(Data excerpts)
━━━━━━━━━━
(** The profile of a structured-document column: a structured value is
    not examined further, counts as non-numeric and clears the date flag. *)
Definition jsonProfile (h : Js.Host) (vs : list (Js.value (Js.number h)))
  : profile :=
  {| p_maxLength := maxStringLength h vs;
     p_containsDecimal :=
       existsb (λ v, negb (isStructured h v) && isDecimal h v) vs;
     p_containsNonNumeric :=
       existsb (λ v, isStructured h v || negb (isNumeric h v)) vs;
     p_isDate :=
       forallb (λ v, negb (isStructured h v) &&
                     negb (Js.dateIsInvalid h v)) vs;
     p_isStructured := existsb (isStructured h) vs |}.

(** The resolution precedence of section 4.1, top-down. *)
Definition integerWidth (maxLength : nat) : string :=
  if maxLength <=? 3 then "TINYINT"
  else if maxLength <=? 5 then "SMALLINT"
  else if maxLength <=? 10 then "INT"
  else "BIGINT".

Definition precedence (p : profile) : string :=
  if p_isStructured p then "JSON"
  else if p_isDate p then "DATETIME"
  else if negb (p_containsNonNumeric p) then
    if p_containsDecimal p then "DECIMAL(10,2)"
    else integerWidth (p_maxLength p)
  else if p_maxLength p <=? 255 then
    "VARCHAR(" +:+ pretty (p_maxLength p) +:+ ")"
  else "TEXT".

(** A plain numeric string: decimal digits, the first of which is 0 only
    when it is the whole string. *)
Definition plainNumeric (s : string) : bool :=
  match s with
  | EmptyString => false
  | String c s' =>
      Js.isDigit c && String.eqb (Js.skipDigits s') "" &&
      (negb (Ascii.eqb c "0") || String.eqb s' "")
  end.

(** ** The host the scenarios run on *)

Module Node.
Import Js.

(** Node's built-ins on the values of the scenarios. The instance is
    exact on null, booleans, natural numbers of at most 15 digits, strings
    of at most 15 decimal digits and strings without any digit; signs
    before digits, fractions, exponents, radix prefixes and date formats
    are outside it.

    A number is NaN, an infinity or a natural number. *)
Inductive number := NaN | Infinity (negative : bool) | Nat (n : N).

Fixpoint digitsValue (acc : N) (s : string) : option N :=
  match s with
  | EmptyString => Some acc
  | String c s' =>
      if isDigit c
      then digitsValue (acc * 10 + N.of_nat (nat_of_ascii c - 48))%N s'
      else None
  end.

(** [Number(value)]: a string is trimmed; the empty string is 0. *)
Definition toNumber (v : value number) : number :=
  match v with
  | Null => Nat 0
  | Bool b => Nat (if b then 1 else 0)
  | Number n => n
  | Str s =>
      let t := JsString.trim s in
      if String.eqb t "Infinity" || String.eqb t "+Infinity"
      then Infinity false
      else if String.eqb t "-Infinity" then Infinity true
      else
        match digitsValue 0 t with
        | Some n => Nat n
        | None => NaN
        end
  end.

Definition isNaN (n : number) : bool :=
  match n with
  | NaN => true
  | _ => false
  end.

Definition numberToString (n : number) : string :=
  match n with
  | NaN => "NaN"
  | Infinity false => "Infinity"
  | Infinity true => "-Infinity"
  | Nat n => pretty n
  end.

(** [new Date(s)] for a string of digits, in V8. Four digits are an ISO
    year. Any other count goes to the legacy parser, which reads one
    number n and completes it with 1 and 1: when n can be a day of the
    month (1 to 31) the triple is month/day/year, so the date exists for
    n up to 12 only; otherwise n is the year, and the date exists up to
    the last year a time value can hold. *)
Definition digitsDateIsInvalid (s : string) (n : N) : bool :=
  if String.length s =? 4 then false
  else if ((1 <=? n) && (n <=? 31))%N then (12 <? n)%N
  else (275760 <? n)%N.

Definition dateIsInvalid (v : value number) : bool :=
  match v with
  | Null => false
  | Bool _ => false
  | Number (Nat _) => false
  | Number _ => true
  | Str s =>
      match digitsValue 0 s with
      | Some n => if String.eqb s "" then true else digitsDateIsInvalid s n
      | None => true
      end
  end.

Definition host : Host :=
  {| Js.number := number;
     Js.toNumber := toNumber;
     Js.isNaN := isNaN;
     Js.numberToString := numberToString;
     Js.dateIsInvalid := dateIsInvalid |}.

End Node.

(** ** The inputs of the scenarios *)

Module Scenario.

(** [{age: "7"}, {age: "12"}, {age: "999"}] *)
Definition ages {number} : list (Js.record number) :=
  [ [("age", Js.Str "7")]; [("age", Js.Str "12")];
    [("age", Js.Str "999")] ].

(** The same column with a row added whose age is the empty string and
    a row added whose age is null. *)
Definition agesWithEmpty {number} : list (Js.record number) :=
  [ [("age", Js.Str "7")]; [("age", Js.Str "")]; [("age", Js.Str "12")];
    [("age", Js.Null)]; [("age", Js.Str "999")] ].

(** [{a: "1"}, {b: "2"}]: the second record has a column the first has
    not. *)
Definition differingColumns {number} : list (Js.record number) :=
  [ [("a", Js.Str "1")]; [("b", Js.Str "2")] ].

(** [{code: "007"}]: a number for [Number], not for [JSON.parse]. *)
Definition leadingZeros {number} : list (Js.record number) :=
  [ [("code", Js.Str "007")] ].

Definition mergeConfig (stripPrefix : option string) : Sql.Config :=
  {| Sql.fromEncoding := "auto"; Sql.toEncoding := "utf8mb4";
     Sql.stripPrefix := stripPrefix; Sql.mergeSql := true;
     Sql.outputFormat := "mysql" |}.

Definition plainConfig : Sql.Config :=
  {| Sql.fromEncoding := "auto"; Sql.toEncoding := "utf8mb4";
     Sql.stripPrefix := None; Sql.mergeSql := false;
     Sql.outputFormat := "mysql" |}.

(** A statement tree with the given table name and referenced tables. *)
Definition createTable (name : string) (references : list string)
  : Sql.Ast unit :=
  {| Sql.ast_type := "create";
     Sql.table := Some name;
     Sql.create_definitions :=
       Some (map (λ r, {| Sql.resource := "foreign key";
                          Sql.reference_definition := Some r;
                          Sql.type := None; Sql.length := None;
                          Sql.charset := None; Sql.collate := None |})
                 references);
     Sql.other := () |}.

Definition ordersStatement : string :=
  "CREATE TABLE `orders` (`id` INT, `customer_id` INT, FOREIGN KEY (`customer_id`) REFERENCES `customers` (`id`))".
Definition customersStatement : string :=
  "CREATE TABLE `customers` (`id` INT)".

(** orders references customers; orders was registered first. *)
Definition ordersCustomers : Sql.SqlProcessor unit :=
  {| Sql.tables := [ ("orders", createTable "orders" ["customers"]);
                     ("customers", createTable "customers" []) ];
     Sql.dependencies :=
       <["customers" := []]> (<["orders" := ["customers"]]> ∅) |}.

(** Two tables that reference each other. *)
Definition authorStatement : string :=
  "CREATE TABLE `author` (`id` INT, `favourite` INT, FOREIGN KEY (`favourite`) REFERENCES `book` (`id`))".
Definition bookStatement : string :=
  "CREATE TABLE `book` (`id` INT, `author_id` INT, FOREIGN KEY (`author_id`) REFERENCES `author` (`id`))".

Definition authorBook : Sql.SqlProcessor unit :=
  {| Sql.tables := [ ("author", createTable "author" ["book"]);
                     ("book", createTable "book" ["author"]) ];
     Sql.dependencies :=
       <["book" := ["author"]]> (<["author" := ["book"]]> ∅) |}.

(** A parser that knows the statements of the scenarios and rejects
    every other text, as node-sql-parser rejects a statement it cannot
    parse. [sqlify] writes the table name between backquotes after
    CREATE TABLE. *)
Definition knownStatements : list (string * Sql.Ast unit) :=
  [ ("CREATE TABLE old_users (id INT);", createTable "old_users" []);
    ("CREATE TABLE orders (id INT, customer_id INT, FOREIGN KEY (customer_id) REFERENCES customers (id));",
      createTable "orders" ["customers"]);
    ("CREATE TABLE customers (id INT);", createTable "customers" []) ].

Definition parser : Sql.Parser unit :=
  {| Sql.astify := λ statement,
       match list_find (λ kv, kv.1 = statement) knownStatements with
       | Some (_, (_, ast)) => Ok ast
       | None => Throw "Syntax error"
       end;
     Sql.sqlify := λ ast,
       match Sql.table ast with
       | Some name => Ok ("CREATE TABLE `" +:+ name +:+ "` (...)")
       | None => Throw "Unsupported statement"
       end |}.

(** A table definition the parser rejects: the column list is not
    closed. *)
Definition brokenStatement : string := "CREATE TABLE `t` (id INT;".

(** A parser that also writes the column list: the tree keeps it, as
    printed, where the processor does not look. *)
Definition createTableWith (name : string) (references : list string)
    (columns : string) : Sql.Ast string :=
  {| Sql.ast_type := "create";
     Sql.table := Some name;
     Sql.create_definitions :=
       Some (map (λ r, {| Sql.resource := "foreign key";
                          Sql.reference_definition := Some r;
                          Sql.type := None; Sql.length := None;
                          Sql.charset := None; Sql.collate := None |})
                 references);
     Sql.other := columns |}.

Definition prefixedStatements : list (string * Sql.Ast string) :=
  [ ("CREATE TABLE old_users (id INT, legacy INT);",
      createTableWith "old_users" [] "`id` INT, `legacy` INT");
    ("CREATE TABLE users (id INT);", createTableWith "users" [] "`id` INT");
    ("CREATE TABLE orders (id INT, customer_id INT, FOREIGN KEY (customer_id) REFERENCES old_customers (id));",
      createTableWith "orders" ["old_customers"]
        "`id` INT, `customer_id` INT, FOREIGN KEY (`customer_id`) REFERENCES `old_customers` (`id`)");
    ("CREATE TABLE old_customers (id INT);",
      createTableWith "old_customers" [] "`id` INT") ].

Definition columnParser : Sql.Parser string :=
  {| Sql.astify := λ statement,
       match list_find (λ kv, kv.1 = statement) prefixedStatements with
       | Some (_, (_, ast)) => Ok ast
       | None => Throw "Syntax error"
       end;
     Sql.sqlify := λ ast,
       match Sql.table ast with
       | Some name =>
           Ok ("CREATE TABLE `" +:+ name +:+ "` (" +:+ Sql.other ast +:+ ")")
       | None => Throw "Unsupported statement"
       end |}.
━━━━━━━━━━
| Your task |
Find every line in the entries that includes the word "knownStatements", then state how many there are and nothing else.

| Task output |
2